- Born: 8 June 1990 (age 36) New York, New York, United States
- Education: The Hall School, Hampstead; Westminster School;
- Alma mater: University of Cambridge (PhD)
- Known for: University Challenge (2010)
- Parents: D. D. Guttenplan (father); Maria Margaronis (mother);

= Alexander Guttenplan =

Medical researcher and University Challenge star

Alexander Guttenplan (born 8 June 1990) is a former student primarily known as the captain of the team from Emmanuel College, Cambridge that won the University Challenge TV quiz show in 2010, scoring 315 points to 100 against St John's College, Oxford, in the final.

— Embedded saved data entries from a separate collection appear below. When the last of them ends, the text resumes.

(** [float(n)] for an [int]: the nearest binary64 value, ties to even, and
    [OverflowError] when that is out of range. *)
Definition float_of_int (z : Z) : result float :=
  match binary_normalize prec emax z 0 false with
  | S754_infinity _ => Raise (OverflowError (u "int too large to convert to float"))
  | sf => Ok (SF2Prim sf)
  end.

(** [a / b] on two [int]s whose magnitudes are below 2^53 (here: list
    lengths), where true division is the binary64 quotient. *)
Definition int_truediv (a b : Z) : result float :=
  if (b =? 0)%Z then Raise (ZeroDivisionError (u "division by zero"))
  else fa <- float_of_int a ;; fb <- float_of_int b ;; Ok (fa / fb)%float.

(** [a / b] on two [float]s. *)
Definition float_truediv (a b : float) : result float :=
  if (b =? 0)%float then Raise (ZeroDivisionError (u "float division by zero"))
  else Ok (a / b)%float.

(** Rounding of the rational [p / 2^k] to an integer, ties to even. *)
Definition round_half_even (p : Z) (k : Z) : Z :=
  let q := (2 ^ k)%Z in
  let n := (p / q)%Z in
  let r := (p mod q)%Z in
  if (2 * r <? q)%Z then n
  else if (q <? 2 * r)%Z then (n + 1)%Z
  else if Z.even n then n else (n + 1)%Z.

(** [f"{x:.2f}"]: the exact value of [x] rounded to two decimals. *)
Definition fmt_2f (x : float) : str :=
  match Prim2SF x with
  | S754_nan => u "nan"
  | S754_infinity s => if s then u "-inf" else u "inf"
  | S754_zero s => if s then u "-0.00" else u "0.00"
  | S754_finite s m e =>
    let n := if (0 <=? e)%Z then (Z.pos m * 2 ^ e * 100)%Z
             else round_half_even (Z.pos m * 100) (- e) in
    (if s then u "-" else []) ++ dec (Z.to_N (n / 100)) ++ u "."
    ++ zfill 2 (dec (Z.to_N (n mod 100)))
  end.

(** ** core/axiom.py *)

Module OntologicalAxioms.

Definition ABSOLUTISM_KEYWORDS : gset str :=
  {[ u "всегда"; u "никогда"; u "единственный"; u "единственно";
     u "абсолютно"; u "непреложный"; u "неоспоримо" ]}.

Definition absolutism_message : str :=
  u "Обнаружена абсолютистская формулировка. "
  ++ u "LOGOS-κ запрещает заявления без признания границы (см. Ω-Принцип).".

(** [validate_no_absolutism(text)]; [None] is the absent text.  [lower] is
    [str.lower]. *)
Definition validate_no_absolutism (lower : str -> str) (text : option str)
  : result unit :=
  match text with
  | None => Ok tt
  | Some [] => Ok tt
  | Some s =>
    let words : gset str := list_to_set (split (lower s)) in
    if decide (ABSOLUTISM_KEYWORDS ∩ words ≠ ∅)
    then Raise (OntologicalLimitError absolutism_message)
    else Ok tt
  end.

Guttenplan also took part in a special edition of Only Connect, leading a team from University Challenge against the champions of the first series of Only Connect, the Crossworders. In September 2017, Guttenplan appeared as part of "Team Emma" on Eggheads. His success and manner attracted hundreds of fans who called themselves Guttenfans: "Guys want to be him, girls want to be with him!".

Guttenplan is of Jewish and Greek ancestry. His father, D. D. Guttenplan of U.S. Jewish origin, and mother, Maria Margaronis from Greece, are both writers. He was educated at the Hall School Hampstead and Westminster School, where he showed prodigious talent in a school quiz at the age of eleven. He was chairbeing of the Cambridge University Science Fiction Society.